保険会社と銀行が激突する日がやって来る

保険の世界に銀行という「黒船」が到来したら?

保険会社の領域に銀行も踏み込もうとしている。そうなると正面衝突が起きる(写真:yujiji / PIXTA)

もし銀行が次のような新しいサービスを始めたとしたら、あなたはそれを利用するでしょうか。それは「預金」と「保険」を組み合わせたものです。1階が預金で、2階に保険が乗っている、2階建てのハイブリッド商品です。

預金と保険を組み合わせると、こんな商品ができる

1階の「預金」はこれまでの銀行預金とほぼ同じです。月々、定期的に積み立てることもできるし、ボーナスなどのまとまったおカネを預けることもできます。違いは預金引き出しの条件が制限されていることです。入院や治療などの医療費、病気予防や健康増進に使う費用などに制限されます。いわば「医療費専用預金」です。

引き出し制限がありますので高い預金金利が適用されます。さらに金利は非課税扱いで優遇されます。もちろん個人の預金ですから、どんな場合でも引き出すことはできます。

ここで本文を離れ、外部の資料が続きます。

(* ===== verification/Prelude.v ===== *)
(** * AlloyFS: a verification development

    AlloyFS mounts a directory of one machine (the agent's export) on another.
    Its Rust crates, under src/crates/, and the files that model them:

    - alloyfs-proto: the wire protocol.  [Messages] has the error codes, the
      path type with [validate], [join] and [split], and every message;
      [Codec] has [FrameCodec] (length prefix, optional lz4).  postcard and
      lz4_flex are class parameters with their documented laws.
    - alloyfs-common: helpers of both sides.  [Common] has size parsing, token
      comparison, error mapping, attributes and the positional read and write
      loops; [Exclude] has exclude sets over a class of globs (the globset
      crate); [Coalesce] has the coalescer of watcher events.
    - alloyfs-agent: the server.  [Locks] has the lock manager (locks.rs) and
      its concurrent callers; [EventHub] the event log, its fan-out and the
      version clock (watch.rs, ops.rs); [Fs] a Unix file system with hard and
      symbolic links, as much of [std::fs] as the program calls, with [Disk]
      for whole files and trees; [Agent] the registry, the sessions and one
      definition per request handler (ops.rs, fsutil.rs, config.rs);
      [AgentFacts] and [Confine] their theorems.
    - alloyfs-http: [Http] has the token gate and every route, over the agent's
      state.
    - alloyfs-transport: [Transport] has the handshake, the client's
      multiplexed connection (mux.rs) and the server's dispatch of one frame;
      [ServerConn] the whole server side of a connection (server.rs) and the
      accept loop (tcp.rs, stdio.rs).
    - alloyfs-client: [Inode] has the inode table, [ReadAhead] the prefetching
      blocks, [AutoCache] the cache of whole files and the walker's fetch,
      [Overlay] the directory of local-only files, [Symlink] the rewriting of
      targets; [RemoteFs] puts them together: one definition per method of
      [RemoteFs] (remote_fs.rs), the event pump (events.rs), the attachment and
      the reconnection, over any network ([Net]).  [RemoteFacts] has its
      theorems against every server, [EndToEnd] those against the agent;
      [Walker] is the task that fills the cache (walker.rs).
    - alloyfs-client/src/sync: [Sync] has the plan, its baseline and the
      chunked transfers, [SyncEngine] the engine over a local disk and a
      network (engine.rs, transfer.rs, the walks of reconcile.rs); [SyncFacts]
      and [SyncPull] its theorems, [SyncQueue] the queue of its operations and
      when it is done.  [Pump] has the event pump of both clients with the
      reconnect supervisor and the heartbeats, [Tasks] the other background
      tasks: the waits, the sync's watcher loop and its baseline on disk
      (manifest.rs).
    - [Fanout] is the way of an event through all of them: the hub's broadcast
      channel, the forwarder of a subscription, the connection, the client's
      channel and the pump; [Coherence] is what a mount's caches may still hold
      at the end of it.
    - alloyfs-mount-fuse: [Fuse] has every callback and the invalidations.
    - alloyfs-mount-winfsp: [WinFsp] has every callback over file contexts, the
      conversions (UTF-16 names with [Text], NTSTATUS, FILETIME, reparse
      buffers) and the notifications; [WinFacts] its theorems.
    - alloyfs-mount-kernel: [KernelAbi] has the byte layouts shared with the
      kernel module (abi.rs), [KernelServer] the daemon's request handlers with
      their handle and listing caches and the notifications (server.rs,
      notify.rs), [KernelFacts] their theorems, [KernelDev] the daemon itself:
      the loop on the device, its tasks and the notify thread (dev.rs).
    - alloyfs-cli: [Cli] has urls, the names made of them, the home layout and
      its migration, the choice of a configuration, mount options and the
      clearing of the cache; [Listen] the listeners of [serve] and the way a
      client connects to them; [Serve] the configuration, the start of the
      agent and its lease reaper; [Service] the instances that start on their own
      and the commands that manage them (commands/service: instance.rs, scm.rs,
      mod.rs); [Supervisor] the command line and launch of such an instance and
      the loop that keeps it running (spawn.rs, runtime.rs); [Commands] the
      rest: service add, init, update, drivers, sync set-up, measurements and
      the tail of events.

    The interfaces: a network is the class [Net] (one request, one answer, a
    change of state), of which the agent behind a connection is the instance of
    [EndToEnd], and [NetSafe] what [RemoteFacts] asks of it; globs are the class
    [Globs]; postcard and lz4 the classes of [Codec].  What the transport asks
    of the agent is [RequestHandler], with a session as its instance; Windows'
    service manager is the class [Scm], YAML and JSON are [Yaml] and [Json].
    tokio's broadcast channel is the class [Broadcast], with a ring buffer as
    its instance; WinFsp's directory buffer is the class [DirBuffer].  [KernelServer], [Fuse] and [WinFsp] are
    clients of [RemoteFs] and rest on what [RemoteFacts] proves of it.  [Text]
    has the standard library's UTF-8 and UTF-16 conversions.

    ** How the model relates to the code

    A struct is a [Record], an enum an [Inductive], a method a [Definition] of
    the same name; where two components use one name the file tells them
    apart.  Rust's [Result] is [result] with [let?] for the question mark;
    handlers that change state are functions in the monad [M], which keeps the
    state reached when it fails.  Integers are [Z] with their width written
    out ([is_u64], [as_u32], [u64_add]); bytes are lists of [Z]; text is
    [string], byte by byte; maps are stdpp's [gmap], with the iteration order
    a parameter where it matters.  Instants and the operating system's choices
    (how a read is cut, which call fails) are arguments.  What several tasks
    do to shared state is a transition system whose steps are the atomic
    operations of the code: lock callers ([Locks]), publishers and subscribers
    ([EventHub]), requests, pings and the reader ([Transport]), reader, tasks
    and writer of the server ([ServerConn]), the cache walk and its fetches
    ([Walker]), pump, supervisor and heartbeats ([Pump]), the tasks an event
    passes ([Fanout]), the tasks of a sync ([SyncQueue]), the threads of the
    kernel mount ([KernelDev]), the turns of a supervised instance
    ([Supervisor]).  An agent
    request handler is one step; [Confine] and [AgentFacts] speak of one
    handler at a time, from any state.

    ** What the theorems show

    - The boundary of an export ([AgentFacts], [Confine]): nothing is served
      before the token; a read-only export never changes; requests by path
      change and open only files inside the export, whatever links it holds;
      an excluded path is answered alike whatever is on disk; writes are exact
      or refused, listings complete, and a disconnected session holds nothing.
      The same model proves where this fails: [create] follows a link at the
      end of its path, so a client can leave the export
      ([create_escapes_export]) and read excluded files
      ([create_opens_excluded]); [unlink] and [rmdir] act on what a link points
      to ([unlink_follows_link], [rmdir_removes_root]).
    - Locks: mutual exclusion and no stranded waiter in every interleaving; a
      session released while it waits may still be granted the lock.
    - Events: coalescing preserves the net effect per path and reports a
      rename once; sequence numbers have no gap, and neither has the hand-over
      from catch-up to live stream; versions are fresh.  From the hub to a
      client's pump no change goes unnoticed, though both channels may
      overflow: it is handed over, in order and once, or the consumer is told to
      start afresh; and the way comes to rest ([Fanout]).  Then a mount asks
      the server about every file that changed; but where it was only told that
      events are missing, open handles go on reading cached copies
      ([Coherence]).
    - Wire: frames and streams round-trip, decoding is bounded; both ends of a
      handshake agree; responses match requests and a closing connection
      orphans none of them -- but it can orphan a ping, and pings do not renew
      the lease they are meant to keep.  On the server a request is answered
      once, under its number, and nothing is lost while the writer lives; every
      connection has a session of its own, but the first that cannot be
      accepted ends the agent ([failed_accept_ends_agent]), and a lock waited
      for outlives its connection ([lock_outlives_connection]).
    - HTTP: every route is behind the token; a read-only export does not
      change; what a request changes is inside the export, unless a POST ends
      in a link ([http_post_escapes_export]); what was posted is what GET
      returns; a resuming event stream misses nothing silently.
    - Client: no method, event or reconnection panics, whatever the server
      answers; no request ever names an overlay path; a write lands exactly and
      a read returns the server's bytes; a lock that could not be taken again
      after a reconnection poisons its handle -- but a reconnection can
      truncate an open file and let two handles name one file.  Reads through
      the prefetcher equal reads of the file; inode numbers survive renames;
      the cache keeps within its budget where it can and stores exact copies
      (below 4 GiB); its walk ends, and has then looked at every file, unless
      four files of 4 GiB stop it ([big_files_stall_walker]).
    - Sync: a plan never discards an edit and converges; a pull leaves the
      local file equal to the server's and both sides in step; a local change
      is never pushed over a remote edit that the baseline does not show, and a
      remote delete keeps a local edit.  Renames do not keep these promises, nor
      does the removal of a directory: [SyncFacts] has a run for each.  The
      baseline on disk is replaced atomically; steady changes keep the watcher
      from ever pushing ([steady_changes_starve_sync]).  Its queue is worked off
      in bounded time, a quiescent sync has nothing left to do, and no remote
      change is overlooked; a one-shot run ends, but reports success when its
      reconciliation failed ([one_shot_hides_failure]).
    - Reconnecting ([Tasks], [Pump]): waits are bounded and a call that waits
      ends with its peer's life; a pump that took its epoch in time follows a
      reconnection, unless a heartbeat is stuck on the old connection
      ([heartbeat_silences_pump]); it may take its epoch too late
      ([pump_left_behind]), and without a supervisor it never ends
      ([pump_outlives_connection]).
    - The agent ([Serve]): it serves what its configuration and its command line
      say and nothing else; the reaper frees exactly the silent sessions, within
      the lease and five seconds.
    - Mounts: every FUSE and WinFsp callback and every well-formed kernel
      request is answered; listings by pages are complete if the directory stands still.
      No parser of the kernel ABI panics on any bytes, requests round-trip, and
      a READDIR reply is read back by the kernel's own walk.  The kernel's
      daemon loses no request and answers none twice, in any order of its
      threads; a task that outlasts the mount can leak a handle
      ([late_task_leaks_handle]).  On Windows, link
      targets, notified names and times round-trip; but an append goes to the
      size of up to five seconds ago ([winfsp_append_overwrites]) and so does
      the check that a file may be replaced by a link.
    - Command line: names made of urls are plain path components, urls parse to
      their parts, and clearing the cache reaches nothing outside it; keys are
      not injective ([export_keys_collide], [sync_keys_collide]).  From any
      configuration, a client from the network is served only with the token
      ([network_clients_need_token]); the empty string is one.  init names the
      directory it was run for, service add drops no argument, bench reads
      every byte.
    - Services: ids are plain names; without elevation nothing changes; what
      was added is stored, registered and launched as it was given, as one
      process at a time, none after a stop, and a launch leaks no handle.  The
      runs show an id that can be neither added nor removed
      ([half_added_id_is_stuck]), a store open to everybody, a service without
      a definition, merged arguments and a doubled child.

    ** Bounds and fuel

    Loops are recursive on their data wherever the code's are.  Schedules of
    the operating system are lists: theorems state how many answers suffice.
    [Fs.walk] recurses on the number of links it may still follow, the
    kernel's own limit of 40.  [AgentFacts.fetch_all] and
    [KernelAbi.emit_dirents] take fuel, with the amount proved sufficient.
    [Transport] considers connections of fewer than 2^64 requests.  The loops
    of [RemoteFs] that wait for a server (paging, reconnection) take fuel and
    end in [Waits] without it; the theorems of [EndToEnd], [Fuse] and
    [KernelFacts] give the amount that is enough.  [Fanout], [Pump] and
    [SyncQueue] bound the steps of their tasks by measures of the state.  The walks of [SyncEngine]
    and [Disk.remove_tree] take the depth of the tree; [pull_exact] gives the
    number of chunks, [clear_spares_data] holds for every depth.

    ** What is not modelled

    The system calls behind sockets, pipes, devices, processes and timers: what
    they answer is an argument.  TOML, YAML and JSON; the Windows branches of
    the other crates; starting WinFsp and building its security descriptor;
    installing the OS watcher; Windows' service dispatcher and status reports;
    argument parsing (clap) and process start-up of the command line; a request
    future that is dropped; logging.  Of the C module only its READDIR walk.

    This file holds what all others share: results and the handler monad with
    their notations, machine integers, the string operations of the standard
    library with their lemmas, little-endian bytes and ordered maps. *)

From stdpp Require Export prelude ssreflect gmap strings list sorting.
From Stdlib Require Export ZArith Lia Ascii.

ただ、条件を満たさない場合は、金利が普通預金並みとなります。自由気ままに引き下ろしができないので、医療費のかからない生活が続くと、その間は預金残高が順調に増え続けます。

預金残高を上回る医療費が発生する場合も考えられます。そこで、この預金には2階部分に医療保険がセットされています。少額の医療費が発生した場合は、1階の医療預金から支払われ、預金残高を超える高額な医療費の場合には2階の医療保険から支払われる仕組みです。